ACTION ITEM
Scan the listing and copy each line where the word "leaves" is present.

[Start of Attachment]

(** C6.  A read is five queries, power, core clock, memory clock,
    utilization and temperature, each made once.  Whatever their return
    codes, the read ends with a sample and reports nothing; a field
    whose query failed is zero, each other field holds the value read.
    Pushing the sample appends its five fields, each to the end of its
    own vector, so every vector grows by one element.  Over a whole loop
    that reaps the child at its [k]-th poll the vectors are the ones it
    started with followed by the [k + 1] samples in the order they were
    read, a failed field as zero and the other fields of the same sample
    as read. *)
Theorem take_sample_absorbs_failures env w v :
  exists s w',
    take_sample env w = Done s w' /\
    trace w' = trace w ++ [NvmlQuery Power; NvmlQuery CoreClock; NvmlQuery MemClock;
                           NvmlQuery Utilization; NvmlQuery Temperature] /\
    (forall m, calls (is_query m) (trace w') = S (calls (is_query m) (trace w))) /\
    fs w' = fs w /\
    ((answer env w Power 0).1 <> NVML_SUCCESS -> power_w s = 0%float) /\
    ((answer env w Power 0).1 = NVML_SUCCESS ->
       power_w s = (u32_to_double (u32 (answer env w Power 0).2) / 1000)%float) /\
    ((answer env w CoreClock 0).1 <> NVML_SUCCESS -> core_mhz_val s = 0) /\
    ((answer env w CoreClock 0).1 = NVML_SUCCESS ->
       core_mhz_val s = u32 (answer env w CoreClock 0).2) /\
    ((answer env w MemClock 0).1 <> NVML_SUCCESS -> mem_mhz_val s = 0) /\
    ((answer env w MemClock 0).1 = NVML_SUCCESS ->
       mem_mhz_val s = u32 (answer env w MemClock 0).2) /\
    ((answer env w Utilization 0).1 <> NVML_SUCCESS -> gpu_util s = 0) /\
    ((answer env w Utilization 0).1 = NVML_SUCCESS ->
       gpu_util s = u32 (answer env w Utilization 0).2) /\
    ((answer env w Temperature 0).1 <> NVML_SUCCESS -> tval s = 0) /\
    ((answer env w Temperature 0).1 = NVML_SUCCESS ->
       tval s = u32 (answer env w Temperature 0).2) /\
    length (powers (push_back v s)) = S (length (powers v)) /\
    length (core_clocks (push_back v s)) = S (length (core_clocks v)) /\
    length (mem_clocks (push_back v s)) = S (length (mem_clocks v)) /\
    length (utils (push_back v s)) = S (length (utils v)) /\
    length (temps (push_back v s)) = S (length (temps v)) /\
    powers (push_back v s) = powers v ++ [power_w s] /\
    core_clocks (push_back v s) = core_clocks v ++ [core_mhz_val s] /\
    mem_clocks (push_back v s) = mem_clocks v ++ [mem_mhz_val s] /\
    utils (push_back v s) = utils v ++ [gpu_util s] /\
    temps (push_back v s) = temps v ++ [tval s] /\
    (forall pid ms k fuel status,
       reaped_at env w pid k -> (k < fuel)%nat ->
       exists status' v' w'',
         sampling_loop env fuel pid ms status v w = Done (status', v') w'' /\
         powers v' =
           powers v ++
           ((fun i => if (answer env w Power i).1 =? NVML_SUCCESS
                      then (u32_to_double (u32 (answer env w Power i).2) / 1000)%float
                      else 0%float) <$> seq 0 (S k)) /\
         core_clocks v' =
           core_clocks v ++
           ((fun i => if (answer env w CoreClock i).1 =? NVML_SUCCESS
                      then u32 (answer env w CoreClock i).2 else 0) <$> seq 0 (S k)) /\
         mem_clocks v' =
           mem_clocks v ++
           ((fun i => if (answer env w MemClock i).1 =? NVML_SUCCESS
                      then u32 (answer env w MemClock i).2 else 0) <$> seq 0 (S k)) /\
         utils v' =
           utils v ++
           ((fun i => if (answer env w Utilization i).1 =? NVML_SUCCESS
                      then u32 (answer env w Utilization i).2 else 0) <$> seq 0 (S k)) /\
         temps v' =
           temps v ++
           ((fun i => if (answer env w Temperature i).1 =? NVML_SUCCESS
                      then u32 (answer env w Temperature i).2 else 0) <$> seq 0 (S k))).
Proof.
  eexists. eexists. split; [apply take_sample_spec|].
  cbn [trace fs sample_at power_w core_mhz_val mem_mhz_val gpu_util tval
       push_back powers core_clocks mem_clocks utils temps].
  unfold absorbed.
  split; [done|]. split.
  { intros m. rewrite calls_app, Nat.add_comm. by destruct m. }
  split; [done|].
  do 10 (split; [first [intros H; apply Z.eqb_neq in H; by rewrite H | by intros ->]|]).
  do 5 (split; [rewrite length_app; cbn [length]; lia|]).
  do 5 (split; [reflexivity|]).
  intros pid ms k fuel status Hreap Hfuel.
  eexists. eexists. eexists. split; [by apply (sampling_loop_run env pid ms k)|].
  apply pushed_content.
Qed.

(** In the sample run the memory clock query of the second read fails:
    the second sample holds zero for the memory clock and the values
    read for the four other fields, and the first and third samples are
    whole. *)
Lemma take_sample_absorbs_failures_witness :
  exists status' v' w'',
    sampling_loop Sample.env 3 4242 100 0 empty_series (initial_world ∅) =
      Done (status', v') w'' /\
    powers v' = [150%float; 151.5%float; 153%float] /\
    core_clocks v' = [1500; 1500; 1500] /\
    mem_clocks v' = [5001; 0; 5001] /\
    utils v' = [97; 97; 97] /\
    temps v' = [65; 65; 65].
Proof.
  destruct (take_sample_absorbs_failures Sample.env (initial_world ∅) empty_series)
    as (s & w' & Hloop).
  do 24 (destruct Hloop as [_ Hloop]).
  destruct (Hloop 4242 100 2%nat 3%nat 0) as (status' & v' & w'' & Hrun & Hp & Hc & Hm & Hu & Ht).
  - split; [|reflexivity].
    intros i Hi. destruct i as [|[|i]]; [by vm_compute | by vm_compute | lia].
  - lia.
  - exists status', v', w''. split; [exact Hrun|].
    rewrite Hp, Hc, Hm, Hu, Ht. by vm_compute.
Defined.

(** C7.  A run that opens its output file leaves at that path exactly
    nine [key=value] lines, with the keys timestamp, power_avg_w,
    gpu_core_clock_MHz, gpu_mem_clock_MHz, gpu_utilization_pct,
    gpu_temp_c, samples, duration_s and energy_j in this order.  Every
    double is written under [std::fixed] with precision 3; samples is the
    decimal count.  No other file changes.

    The open of line 138 truncates: it leaves the file empty whatever it
    held, and the close writes the text of the stream over what the open
    left.  So the file is the report alone: not the old content followed
    by the report, and, where the old content was the longer, not the
    report followed by the rest of the old content.

    Read back line by line, the file has nine lines and shows those nine
    keys, provided the runtime puts no newline into a timestamp or a
    number. *)
Theorem report_format_and_truncation env argv k st fuel files :
  SamplingRun env argv k st -> (k < fuel)%nat ->
  env_open_ok env (nth 2 argv "") = true ->
  exists r w',
    main env fuel argv (initial_world files) = Done (Return (exit_status st)) w' /\
    aggregate (run_series env k) (run_duration env) = Some r /\
    fs w' =
      <[nth 2 argv "" :=
          key_value_lines
            [("timestamp", env_timestamp env);
             ("power_avg_w", env_put_double env true 3 (avg_p r));
             ("gpu_core_clock_MHz", env_put_double env true 3 (avg_core r));
             ("gpu_mem_clock_MHz", env_put_double env true 3 (avg_mem r));
             ("gpu_utilization_pct", env_put_double env true 3 (avg_util r));
             ("gpu_temp_c", env_put_double env true 3 (avg_temp r));
             ("samples", pretty (S k));
             ("duration_s", env_put_double env true 3 (duration_s r));
             ("energy_j", env_put_double env true 3 (energy_j r))]]> files /\
    fs w' = <[nth 2 argv "" := os_text (report_stream env (env_timestamp env) r)]>
              (delete (nth 2 argv "") files) /\
    (forall w0,
       open_trunc env (nth 2 argv "") w0 =
       Done true {| trace := trace w0 ++ [OpenTrunc (nth 2 argv "")];
                    fs := <[nth 2 argv "" := ""]> (fs w0) |}) /\
    (forall os w1 old,
       fs w1 !! nth 2 argv "" = Some old ->
       close (nth 2 argv "") os w1 =
       Done tt {| trace := trace w1 ++ [CloseFile (nth 2 argv "")];
                  fs := <[nth 2 argv "" := write_over (os_text os) old]> (fs w1) |}) /\
    (forall old,
       files !! nth 2 argv "" = Some old ->
       fs w' !! nth 2 argv "" = Some (os_text (report_stream env (env_timestamp env) r)) /\
       (old <> "" ->
        fs w' !! nth 2 argv "" <>
        Some (old +:+ os_text (report_stream env (env_timestamp env) r))) /\
       ((String.length (os_text (report_stream env (env_timestamp env) r))
         < String.length old)%nat ->
        fs w' !! nth 2 argv "" <>
        Some (write_over (os_text (report_stream env (env_timestamp env) r)) old))) /\
    (free_of (ascii_of_nat 10) (env_timestamp env) = true ->
     (forall x, free_of (ascii_of_nat 10) (env_put_double env true 3 x) = true) ->
     keys_of (os_text (report_stream env (env_timestamp env) r)) =
       ["timestamp"; "power_avg_w"; "gpu_core_clock_MHz"; "gpu_mem_clock_MHz";
        "gpu_utilization_pct"; "gpu_temp_c"; "samples"; "duration_s"; "energy_j"] /\
     length (lines_from "" (os_text (report_stream env (env_timestamp env) r))) = 9%nat).
Proof.
  intros Hrun Hfuel Hopen.
  destruct (main_sampling_run env argv k st fuel files Hrun Hfuel) as (r & Hagg & Hmain).
  cbv zeta in Hmain. rewrite Hopen in Hmain.
  exists r. eexists. split; [exact Hmain|]. split; [done|].
  cbn [fs]. split; [|split; [|split; [|split; [|split]]]].
  - destruct (run_summary env k _ r Hagg) as (Hn & _).
    by rewrite report_text, Hn.
  - by rewrite insert_delete_eq.
  - intros w0. exact (open_trunc_spec env (nth 2 argv "") w0 Hopen).
  - intros os w1 old. exact (close_spec (nth 2 argv "") os w1 old).
  - intros old _.
    exact (report_alone files (nth 2 argv "")
             (os_text (report_stream env (env_timestamp env) r)) old).
  - intros Hts Hput.
    assert (Hkeys :
      keys_of (os_text (report_stream env (env_timestamp env) r)) =
      ["timestamp"; "power_avg_w"; "gpu_core_clock_MHz"; "gpu_mem_clock_MHz";
       "gpu_utilization_pct"; "gpu_temp_c"; "samples"; "duration_s"; "energy_j"]).
    { rewrite report_text, keys_of_key_value_lines; [done|].
      repeat (apply Forall_cons; split;
              [cbn [fst snd]; auto using pretty_nat_free_of_newline|]).
      apply Forall_nil_2. }
    split; [exact Hkeys|].
    exact (lines_as_keys _ _ Hkeys).
Qed.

[End of Attachment]

PROBLEM SOLUTION
(** C7.  A run that opens its output file leaves at that path exactly
    The open of line 138 truncates: it leaves the file empty whatever it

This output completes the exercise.